Wie kann ich den wahrgenommenen Wert eines auf eBay angebotenen Artikels erhöhen?

Wie kann ich den wahrgenommenen Wert eines auf eBay angebotenen Artikels erhöhen? Mit dieser Frage beschäftigte sich Skip McGrath in seinem neuesten Newsletter. Seiner Meinung nach gibt es dafür einen ganz legalen Trick, der aber nur funktioniert, wenn man von den Artikeln mehr als einen auf Lager hat. Wenn Nutzer eine Suche auf eBay durchführen erscheinen die Angebote im Best Match. Die Reihenfolge des Erscheinens favorisiert die Artikel, die als nächstes enden oder deren vom Käufer eingegebene Schlüsselwörter den Überschriften am nächsten kommen. Enden 2 Artikel fast zeitgleich und haben sie auch noch identische Schlüsselwörter, dann erscheinen sie nahe beieinander in der Suchabfolge.

Der andere Faktor, der für die eBay-Nutzer ausschlaggebend ist, ist der niedrigste Preis.
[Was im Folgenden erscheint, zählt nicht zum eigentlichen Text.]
(** * Lead intake and lifecycle: a shallow embedding of the Netlify functions

    The development follows the four source files of the repository:
    [_utils.js] (module [Utils]), [leads-create.js] (module [LeadsCreate]),
    [leads-list.js] (module [LeadsList]) and [leads-update.js] (module
    [LeadsUpdate]).  Module [JS] holds the part of the JavaScript run time
    the functions rely on: strings as sequences of UTF-16 code units, JSON
    values, numbers, dates and arrays. *)

From Stdlib Require Import ZArith NArith QArith Qround Lia Ascii String DecimalString.
From stdpp Require Import gmap strings list sorting.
Sie suchen zuerst nach „niedrigster Preis“ zuerst, dann „höchster Preis“. Und das kann man als Händler ausnutzen. Häufig suchen Leute nach Artikeln auf eBay von denen sie den Wert nicht kennen oder aber nur eine Idee davon haben, für wie viel der entsprechende Artikel normalerweise verkauft wird. Also schauen sie nach verschiedenen Angeboten, um eine Vorstellung von dem Wert zu bekommen. Wenn sie den Artikel dann zu einem hohen Preis finden und danach einen den Artikel zu einem günstigeren Preis sehen, haben sie für sich eine Preisvorstellung ausgemacht.

McGrath führt nachfolgendes Beispiel an: Ich verkaufe meine Outdoor-Steinöfen zu einem Startpreis von 99 Dollar und einem Festpreis von 227 Dollar. Wenn also jemand 2 Angebote für meine Öfen direkt übereinander sieht und einer hat einen Festpreis von 249 Dollar, der andere von 227 Dollar, denken sie doch logischerweise, dass der für 227 Dollar ein Schnäppchen ist.

Aber wie kann ich meine Konkurrenz dazu bringen, einen Artikel mit denselben Schlüsselwörtern wie den meinen einzustellen, jedoch zu einem höheren Preis als der Meinige? Das funktioniert natürlich nicht! Viele eBay-Profihändler haben jedoch mehr als einen Account. Wir zum Beispiel haben einen auf meinen Namen und einen auf den Namen meiner Frau. Ich könnte auch noch einen dritten Account auf mein Unternehmen eröffnen. Da ich nun 2 Accounts habe, kann ich eine identische Auflistung mit derselben Überschrift und einem Foto starten. Das eine Angebot zu einem Festpreis von 249 Dollar, das andere, welches vielleicht eine Minute später erscheint, zu einem Festpreis von 227 Dollar. Wenn ein Käufer den Artikel dann sieht, wird er sich für den günstigeren interessieren, weil er diesen als ein Schnäppchen ansieht.

Klar, den teureren Artikel wird man aller Wahrscheinlichkeit nach nicht verkaufen und eBay-Gebühren muss man auch zahlen. Aber wenn man durch diesen kleinen Trick mehr Verkäufe allgemein verzeichnen kann – vor allem mit dem Festpreis-Format eher als durch den Auktionspreis – macht man auf lange Sicht in jedem Fall mehr Geld. Seltsamerweise ist es einmal passiert, dass ein Kunde den Feuerofen zum höheren Preis erwarb. Da ich mich ein wenig schäbig fühlte, habe ich diesem dann die Lieferkosten von 29 Dollar erlassen.